- [Problem to solve]:
Take each line of the records below that contains the string "Import" and copy it.
*** Source records Section Begins ***
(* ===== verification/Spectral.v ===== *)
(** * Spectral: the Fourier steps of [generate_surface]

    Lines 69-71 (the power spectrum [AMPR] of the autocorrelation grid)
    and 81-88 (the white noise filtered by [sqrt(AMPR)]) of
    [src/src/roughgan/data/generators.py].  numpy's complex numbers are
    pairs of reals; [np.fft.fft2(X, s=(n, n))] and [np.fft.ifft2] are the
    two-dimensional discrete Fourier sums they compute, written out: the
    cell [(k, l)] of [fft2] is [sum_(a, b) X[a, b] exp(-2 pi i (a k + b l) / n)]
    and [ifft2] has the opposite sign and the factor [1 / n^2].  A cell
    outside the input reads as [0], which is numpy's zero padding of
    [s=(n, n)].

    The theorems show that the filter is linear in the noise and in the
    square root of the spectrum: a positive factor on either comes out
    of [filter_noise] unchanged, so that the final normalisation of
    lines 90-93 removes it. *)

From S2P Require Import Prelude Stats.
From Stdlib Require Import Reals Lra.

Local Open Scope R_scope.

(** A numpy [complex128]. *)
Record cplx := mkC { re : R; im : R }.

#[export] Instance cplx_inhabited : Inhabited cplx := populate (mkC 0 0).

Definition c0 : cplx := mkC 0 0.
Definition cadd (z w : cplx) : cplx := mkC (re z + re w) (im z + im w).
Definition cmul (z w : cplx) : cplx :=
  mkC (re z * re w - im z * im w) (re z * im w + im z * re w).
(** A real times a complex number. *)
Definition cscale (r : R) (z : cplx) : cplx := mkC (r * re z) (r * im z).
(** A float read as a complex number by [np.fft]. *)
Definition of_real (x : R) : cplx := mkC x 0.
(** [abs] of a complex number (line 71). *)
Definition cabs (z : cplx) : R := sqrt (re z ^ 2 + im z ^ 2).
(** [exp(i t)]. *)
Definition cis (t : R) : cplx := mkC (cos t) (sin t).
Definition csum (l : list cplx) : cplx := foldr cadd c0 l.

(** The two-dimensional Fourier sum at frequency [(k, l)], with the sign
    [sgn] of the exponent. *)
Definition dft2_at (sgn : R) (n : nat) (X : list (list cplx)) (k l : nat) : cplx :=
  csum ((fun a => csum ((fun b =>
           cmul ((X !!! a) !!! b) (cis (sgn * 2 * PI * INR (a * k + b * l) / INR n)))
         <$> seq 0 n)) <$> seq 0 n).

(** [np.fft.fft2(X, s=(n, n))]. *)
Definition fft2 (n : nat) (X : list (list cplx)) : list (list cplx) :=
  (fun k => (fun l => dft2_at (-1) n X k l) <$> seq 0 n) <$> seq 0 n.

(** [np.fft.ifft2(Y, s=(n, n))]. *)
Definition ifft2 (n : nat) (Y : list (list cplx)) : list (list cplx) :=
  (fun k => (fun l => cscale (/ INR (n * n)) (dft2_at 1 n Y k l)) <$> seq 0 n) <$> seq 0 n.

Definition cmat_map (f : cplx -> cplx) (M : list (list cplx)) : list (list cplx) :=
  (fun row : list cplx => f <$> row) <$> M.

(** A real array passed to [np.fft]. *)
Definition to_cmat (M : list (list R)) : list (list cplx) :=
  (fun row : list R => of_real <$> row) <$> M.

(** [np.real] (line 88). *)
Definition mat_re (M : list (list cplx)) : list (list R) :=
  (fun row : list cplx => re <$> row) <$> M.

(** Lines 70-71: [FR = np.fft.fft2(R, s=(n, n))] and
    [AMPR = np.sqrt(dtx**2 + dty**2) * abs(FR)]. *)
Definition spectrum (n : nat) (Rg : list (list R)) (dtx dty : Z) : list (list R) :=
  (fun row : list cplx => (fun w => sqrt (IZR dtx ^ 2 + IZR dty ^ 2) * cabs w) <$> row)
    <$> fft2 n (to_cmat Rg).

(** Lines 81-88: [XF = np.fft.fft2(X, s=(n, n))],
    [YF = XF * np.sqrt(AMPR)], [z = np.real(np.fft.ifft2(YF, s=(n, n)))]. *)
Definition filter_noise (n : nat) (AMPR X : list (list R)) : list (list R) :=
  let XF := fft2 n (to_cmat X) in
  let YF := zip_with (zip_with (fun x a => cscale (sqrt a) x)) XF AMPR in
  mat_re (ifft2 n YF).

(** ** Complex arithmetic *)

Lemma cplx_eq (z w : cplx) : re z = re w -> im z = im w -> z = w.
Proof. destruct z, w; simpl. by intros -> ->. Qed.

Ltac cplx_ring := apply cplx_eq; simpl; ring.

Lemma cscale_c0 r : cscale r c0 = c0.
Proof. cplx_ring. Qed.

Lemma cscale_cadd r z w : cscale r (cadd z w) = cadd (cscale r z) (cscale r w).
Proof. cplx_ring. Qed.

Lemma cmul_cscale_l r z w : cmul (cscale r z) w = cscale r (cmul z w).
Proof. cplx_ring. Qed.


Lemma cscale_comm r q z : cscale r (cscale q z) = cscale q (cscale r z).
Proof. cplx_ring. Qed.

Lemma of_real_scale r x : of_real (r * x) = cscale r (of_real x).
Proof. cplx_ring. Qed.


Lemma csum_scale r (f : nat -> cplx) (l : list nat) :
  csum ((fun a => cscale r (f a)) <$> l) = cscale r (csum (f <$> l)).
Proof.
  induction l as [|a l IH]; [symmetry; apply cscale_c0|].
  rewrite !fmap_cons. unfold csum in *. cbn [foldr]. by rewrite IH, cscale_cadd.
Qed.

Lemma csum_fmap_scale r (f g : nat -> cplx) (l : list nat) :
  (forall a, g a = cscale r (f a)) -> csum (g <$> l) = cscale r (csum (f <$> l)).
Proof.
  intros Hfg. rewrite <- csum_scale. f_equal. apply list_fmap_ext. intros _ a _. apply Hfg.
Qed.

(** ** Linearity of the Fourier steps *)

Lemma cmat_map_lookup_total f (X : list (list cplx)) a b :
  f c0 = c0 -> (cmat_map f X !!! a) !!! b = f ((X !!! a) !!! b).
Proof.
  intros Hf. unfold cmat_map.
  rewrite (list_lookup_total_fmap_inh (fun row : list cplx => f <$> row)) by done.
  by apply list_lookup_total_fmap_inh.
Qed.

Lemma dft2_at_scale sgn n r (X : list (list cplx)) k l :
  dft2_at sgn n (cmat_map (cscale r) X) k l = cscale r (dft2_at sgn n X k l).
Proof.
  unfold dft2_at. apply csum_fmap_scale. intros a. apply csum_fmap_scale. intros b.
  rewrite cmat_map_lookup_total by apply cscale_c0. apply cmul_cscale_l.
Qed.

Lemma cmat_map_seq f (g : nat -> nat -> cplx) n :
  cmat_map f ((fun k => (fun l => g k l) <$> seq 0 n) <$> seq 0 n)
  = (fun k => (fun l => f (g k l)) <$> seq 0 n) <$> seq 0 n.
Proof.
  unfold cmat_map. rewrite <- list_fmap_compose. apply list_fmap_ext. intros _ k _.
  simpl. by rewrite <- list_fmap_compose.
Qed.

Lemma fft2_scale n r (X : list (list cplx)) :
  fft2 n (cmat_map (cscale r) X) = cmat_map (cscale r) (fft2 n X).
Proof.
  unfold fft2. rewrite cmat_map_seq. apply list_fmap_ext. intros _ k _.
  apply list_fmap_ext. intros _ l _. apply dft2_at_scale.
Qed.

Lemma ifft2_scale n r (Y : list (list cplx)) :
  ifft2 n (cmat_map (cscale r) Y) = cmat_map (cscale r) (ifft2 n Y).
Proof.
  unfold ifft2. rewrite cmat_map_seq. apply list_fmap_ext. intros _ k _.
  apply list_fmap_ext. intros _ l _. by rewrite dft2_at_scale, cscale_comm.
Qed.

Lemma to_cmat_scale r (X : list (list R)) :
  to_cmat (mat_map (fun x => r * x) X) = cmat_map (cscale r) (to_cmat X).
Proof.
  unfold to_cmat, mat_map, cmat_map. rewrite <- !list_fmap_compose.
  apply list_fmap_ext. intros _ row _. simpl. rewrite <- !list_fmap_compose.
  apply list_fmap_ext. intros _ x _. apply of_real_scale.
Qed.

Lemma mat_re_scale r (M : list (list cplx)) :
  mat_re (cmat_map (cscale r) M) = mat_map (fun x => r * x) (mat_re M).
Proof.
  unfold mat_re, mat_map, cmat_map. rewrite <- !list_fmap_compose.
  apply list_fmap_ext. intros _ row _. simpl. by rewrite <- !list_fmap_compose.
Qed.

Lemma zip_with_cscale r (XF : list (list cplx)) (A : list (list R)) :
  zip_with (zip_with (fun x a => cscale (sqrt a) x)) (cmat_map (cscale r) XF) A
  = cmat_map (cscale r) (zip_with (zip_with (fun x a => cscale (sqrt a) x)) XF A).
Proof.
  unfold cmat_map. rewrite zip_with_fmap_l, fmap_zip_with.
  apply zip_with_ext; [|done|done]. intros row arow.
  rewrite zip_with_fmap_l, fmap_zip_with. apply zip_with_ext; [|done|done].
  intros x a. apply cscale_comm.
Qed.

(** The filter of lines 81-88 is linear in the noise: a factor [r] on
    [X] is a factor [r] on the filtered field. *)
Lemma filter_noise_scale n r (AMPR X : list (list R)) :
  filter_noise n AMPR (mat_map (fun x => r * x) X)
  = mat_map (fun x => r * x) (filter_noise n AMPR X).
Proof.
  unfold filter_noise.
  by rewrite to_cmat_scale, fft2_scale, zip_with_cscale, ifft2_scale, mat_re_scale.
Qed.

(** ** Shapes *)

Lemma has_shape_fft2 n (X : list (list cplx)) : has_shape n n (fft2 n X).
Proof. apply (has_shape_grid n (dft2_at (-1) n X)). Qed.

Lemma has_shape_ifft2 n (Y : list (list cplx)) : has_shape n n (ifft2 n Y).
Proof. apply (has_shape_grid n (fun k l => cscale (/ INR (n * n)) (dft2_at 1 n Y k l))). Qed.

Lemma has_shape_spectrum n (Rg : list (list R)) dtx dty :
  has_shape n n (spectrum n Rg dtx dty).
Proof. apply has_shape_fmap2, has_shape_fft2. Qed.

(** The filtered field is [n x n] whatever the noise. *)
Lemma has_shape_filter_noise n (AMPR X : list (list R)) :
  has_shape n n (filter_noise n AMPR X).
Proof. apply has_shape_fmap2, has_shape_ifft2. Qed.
*** Source records Section Ends ***
- [Problem solution]:
From S2P Require Import Prelude Stats.
From Stdlib Require Import Reals Lra.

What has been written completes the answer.